**WORK TO COMPLETE**
Copy out every line of the data where the word "left" is found.

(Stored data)
-----
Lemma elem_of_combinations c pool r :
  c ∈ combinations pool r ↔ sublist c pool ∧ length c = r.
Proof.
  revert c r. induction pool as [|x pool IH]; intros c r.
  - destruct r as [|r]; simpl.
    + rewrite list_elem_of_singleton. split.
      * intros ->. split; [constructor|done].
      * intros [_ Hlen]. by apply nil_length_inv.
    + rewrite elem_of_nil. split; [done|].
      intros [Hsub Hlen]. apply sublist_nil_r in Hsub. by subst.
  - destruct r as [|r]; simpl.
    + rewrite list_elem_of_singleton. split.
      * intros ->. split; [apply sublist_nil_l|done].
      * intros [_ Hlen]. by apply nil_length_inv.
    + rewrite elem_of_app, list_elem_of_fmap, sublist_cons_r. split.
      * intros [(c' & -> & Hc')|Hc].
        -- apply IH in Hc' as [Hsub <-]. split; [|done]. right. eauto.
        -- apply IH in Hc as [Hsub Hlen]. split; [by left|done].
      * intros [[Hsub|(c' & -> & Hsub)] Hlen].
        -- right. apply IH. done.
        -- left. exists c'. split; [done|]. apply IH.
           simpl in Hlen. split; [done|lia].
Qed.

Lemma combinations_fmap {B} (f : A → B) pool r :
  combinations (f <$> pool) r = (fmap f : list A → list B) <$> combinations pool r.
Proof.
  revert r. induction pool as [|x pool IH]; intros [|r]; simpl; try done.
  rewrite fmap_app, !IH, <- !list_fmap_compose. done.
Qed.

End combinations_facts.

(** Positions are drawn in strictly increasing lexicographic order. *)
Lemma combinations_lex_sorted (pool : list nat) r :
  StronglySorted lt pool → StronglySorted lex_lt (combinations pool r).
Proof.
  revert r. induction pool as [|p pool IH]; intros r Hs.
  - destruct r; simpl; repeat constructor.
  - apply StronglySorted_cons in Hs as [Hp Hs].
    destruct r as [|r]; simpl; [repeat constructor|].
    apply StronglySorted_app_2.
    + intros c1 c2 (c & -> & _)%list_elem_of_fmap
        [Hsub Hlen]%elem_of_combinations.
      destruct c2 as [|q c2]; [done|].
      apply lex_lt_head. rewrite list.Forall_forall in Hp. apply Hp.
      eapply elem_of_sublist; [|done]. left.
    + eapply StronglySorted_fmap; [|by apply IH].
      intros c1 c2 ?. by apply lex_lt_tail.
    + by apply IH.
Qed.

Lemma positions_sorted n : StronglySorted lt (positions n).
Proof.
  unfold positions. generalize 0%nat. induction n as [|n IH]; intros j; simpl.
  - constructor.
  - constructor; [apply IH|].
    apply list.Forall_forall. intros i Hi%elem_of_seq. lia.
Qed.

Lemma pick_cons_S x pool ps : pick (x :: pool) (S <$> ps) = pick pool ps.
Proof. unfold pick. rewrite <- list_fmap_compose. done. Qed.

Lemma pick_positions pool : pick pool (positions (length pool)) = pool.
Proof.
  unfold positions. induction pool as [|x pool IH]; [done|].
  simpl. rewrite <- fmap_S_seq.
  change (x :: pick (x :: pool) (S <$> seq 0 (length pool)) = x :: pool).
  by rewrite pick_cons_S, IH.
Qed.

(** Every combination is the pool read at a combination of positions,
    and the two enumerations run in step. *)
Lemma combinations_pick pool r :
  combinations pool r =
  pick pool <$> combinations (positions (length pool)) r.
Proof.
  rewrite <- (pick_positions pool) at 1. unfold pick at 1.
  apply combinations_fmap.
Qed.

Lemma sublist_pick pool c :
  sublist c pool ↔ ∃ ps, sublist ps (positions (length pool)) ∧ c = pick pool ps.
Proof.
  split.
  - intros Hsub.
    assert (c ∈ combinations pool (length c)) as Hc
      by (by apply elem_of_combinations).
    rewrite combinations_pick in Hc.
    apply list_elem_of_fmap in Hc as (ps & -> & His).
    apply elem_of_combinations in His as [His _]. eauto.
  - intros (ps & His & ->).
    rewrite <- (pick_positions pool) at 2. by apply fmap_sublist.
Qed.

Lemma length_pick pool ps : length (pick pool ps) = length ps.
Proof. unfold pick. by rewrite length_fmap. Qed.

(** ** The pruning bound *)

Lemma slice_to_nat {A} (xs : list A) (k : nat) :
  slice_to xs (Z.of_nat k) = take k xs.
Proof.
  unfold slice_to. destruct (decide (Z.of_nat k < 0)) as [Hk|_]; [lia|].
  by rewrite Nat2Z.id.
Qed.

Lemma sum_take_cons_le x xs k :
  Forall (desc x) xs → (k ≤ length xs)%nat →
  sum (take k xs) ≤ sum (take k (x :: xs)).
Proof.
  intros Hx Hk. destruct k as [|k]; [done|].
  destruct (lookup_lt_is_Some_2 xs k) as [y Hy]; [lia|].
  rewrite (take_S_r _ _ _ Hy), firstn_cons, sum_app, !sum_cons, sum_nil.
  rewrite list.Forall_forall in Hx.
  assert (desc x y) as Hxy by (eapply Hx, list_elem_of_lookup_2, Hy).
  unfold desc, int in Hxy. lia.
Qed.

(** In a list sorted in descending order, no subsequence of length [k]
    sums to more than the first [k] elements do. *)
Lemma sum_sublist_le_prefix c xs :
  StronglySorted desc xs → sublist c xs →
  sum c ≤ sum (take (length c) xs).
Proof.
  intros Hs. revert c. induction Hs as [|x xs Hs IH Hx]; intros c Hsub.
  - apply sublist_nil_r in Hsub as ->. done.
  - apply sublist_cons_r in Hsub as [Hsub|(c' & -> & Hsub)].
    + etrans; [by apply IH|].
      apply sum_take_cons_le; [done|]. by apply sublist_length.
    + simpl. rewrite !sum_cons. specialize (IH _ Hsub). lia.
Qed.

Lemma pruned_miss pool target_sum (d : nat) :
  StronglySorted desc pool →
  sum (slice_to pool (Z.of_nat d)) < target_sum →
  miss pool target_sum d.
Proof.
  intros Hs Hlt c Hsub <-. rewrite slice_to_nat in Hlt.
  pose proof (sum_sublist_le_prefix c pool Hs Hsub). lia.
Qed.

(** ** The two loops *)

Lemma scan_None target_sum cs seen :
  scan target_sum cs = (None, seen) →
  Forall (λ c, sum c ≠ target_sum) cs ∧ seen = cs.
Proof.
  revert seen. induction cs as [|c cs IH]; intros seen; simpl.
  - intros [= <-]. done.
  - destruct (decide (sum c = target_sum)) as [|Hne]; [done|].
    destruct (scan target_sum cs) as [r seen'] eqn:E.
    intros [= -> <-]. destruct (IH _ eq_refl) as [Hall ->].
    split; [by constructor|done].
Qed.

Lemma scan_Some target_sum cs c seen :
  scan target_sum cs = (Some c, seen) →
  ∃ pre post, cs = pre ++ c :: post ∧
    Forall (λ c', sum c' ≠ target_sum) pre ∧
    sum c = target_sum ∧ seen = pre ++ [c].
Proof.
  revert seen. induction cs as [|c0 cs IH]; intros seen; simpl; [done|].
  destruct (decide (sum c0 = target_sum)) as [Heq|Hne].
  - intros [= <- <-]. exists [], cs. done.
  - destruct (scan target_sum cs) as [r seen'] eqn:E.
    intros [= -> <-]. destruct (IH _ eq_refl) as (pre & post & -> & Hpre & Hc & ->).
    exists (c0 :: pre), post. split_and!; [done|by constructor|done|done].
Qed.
-----
**RESULT OF THE TASK**
        -- apply IH in Hc as [Hsub Hlen]. split; [by left|done].
        -- left. exists c'. split; [done|]. apply IH.
      eapply elem_of_sublist; [|done]. left.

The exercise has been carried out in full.